Trig equation

[mathnerd2021]

I got the last answer: (0, 45).
This is how I got it: sin t (root 2 cos t - 1) = 0
sin t = 0 and cos t = 1/root 2
The interval is open ended on the right, so the answer from sin t = 0 is t = 0 and not 180
cos t is positive, so t = 45.
Is my reasoning correct?
Also, do you think this question is suitable for testing a grade 11 student's understanding of solving a simple trig equation with multiple solutions?

 

[Dr.Peterson]

View attachment 28387

I got the last answer: (0, 45).
This is how I got it: sin t (root 2 cos t - 1) = 0
sin t = 0 and cos t = 1/root 2
The interval is open ended on the right, so the answer from sin t = 0 is t = 0 and not 180
cos t is positive, so t = 45.
Is my reasoning correct?
Also, do you think this question is suitable for testing a grade 11 student's understanding of solving a simple trig equation with multiple solutions?

Yes, your work is correct, and yes, it is a reasonable problem, if not a little too easy.

To learn how to write math better here, see the section in our posting guidelines here about "Post the complete text". I'd write your factored form as "sin(t) (sqrt(2) cos(t) - 1) = 0", or as [imath]\sin(t) (\sqrt{2} \cos(t) - 1) = 0[/imath].

 

[mathnerd2021]

Yes, your work is correct, and yes, it is a reasonable problem, if not a little too easy.

To learn how to write math better here, see the section in our posting guidelines here about "Post the complete text". I'd write your factored form as "sin(t) (sqrt(2) cos(t) - 1) = 0", or as [imath]\sin(t) (\sqrt{2} \cos(t) - 1) = 0[/imath].

Thanks!

 

[mathnerd2021]

Yes, your work is correct, and yes, it is a reasonable problem, if not a little too easy.

To learn how to write math better here, see the section in our posting guidelines here about "Post the complete text". I'd write your factored form as "sin(t) (sqrt(2) cos(t) - 1) = 0", or as [imath]\sin(t) (\sqrt{2} \cos(t) - 1) = 0[/imath].

Could you suggest a change that I can make to the question that will make it a bit more challenging for a grade 11 student?

 

[Dr.Peterson]

Could you suggest a change that I can make to the question that will make it a bit more challenging for a grade 11 student?

I don't know what is covered in your grade 11. You need to decide how hard to make it based on your syllabus.

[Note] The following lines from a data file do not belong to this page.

(** C1.  A plain [MLModelDecorator] is transparent: in whatever state the
    store is when the call or the read happens, [predict] on the decorator is
    [predict] on the wrapped component (same result, same final state), and
    each of the four string properties and the two schema properties read on
    the decorator is the wrapped component's.  The decorator's own method
    takes one unit of the call budget. *)
Theorem base_decorator_transparent σ d attrs w :
  objs σ !! d = Some (ODecorator KMLModelDecorator attrs) →
  attrs !! "_model" = Some w →
  ∀ n,
    (∀ x, predict (S n) (PRef d) x σ = predict n w x σ) ∧
    (∀ a, getattr_str (S n) a (PRef d) σ = getattr_str n a w σ) ∧
    (∀ a, getattr_schema (S n) a (PRef d) σ = getattr_schema n a w σ).
Proof.
  intros Hd Hw n. repeat split; intros.
  - eapply base_predict; eauto.
  - eapply base_getattr_str; eauto.
  - eapply base_getattr_schema; eauto.
Qed.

What is your purpose?

Or, rather, you'd want to make multiple questions that test different specific skills. For instance, you might want to include a need for an identity, or harder factoring. You described the goal as "a simple trig equation with multiple solutions"; what counts as "simple"? Could "multiple solutions" include a larger domain so that the cosine part has two solutions?

 

[mathnerd2021]

To add a little bit of difficulty, could I change it this way:

√2sin(t)cos(2t) - sin(t) = 0

Could you suggest a question with greater difficulty.

 

[Dr.Peterson]

That, or change it to sin(2t) = √2 sin(t). There are many ways you can go.

Have you tried just looking through exercises in a textbook?

 

[mathnerd2021]

Yes. I have done that. Thank you.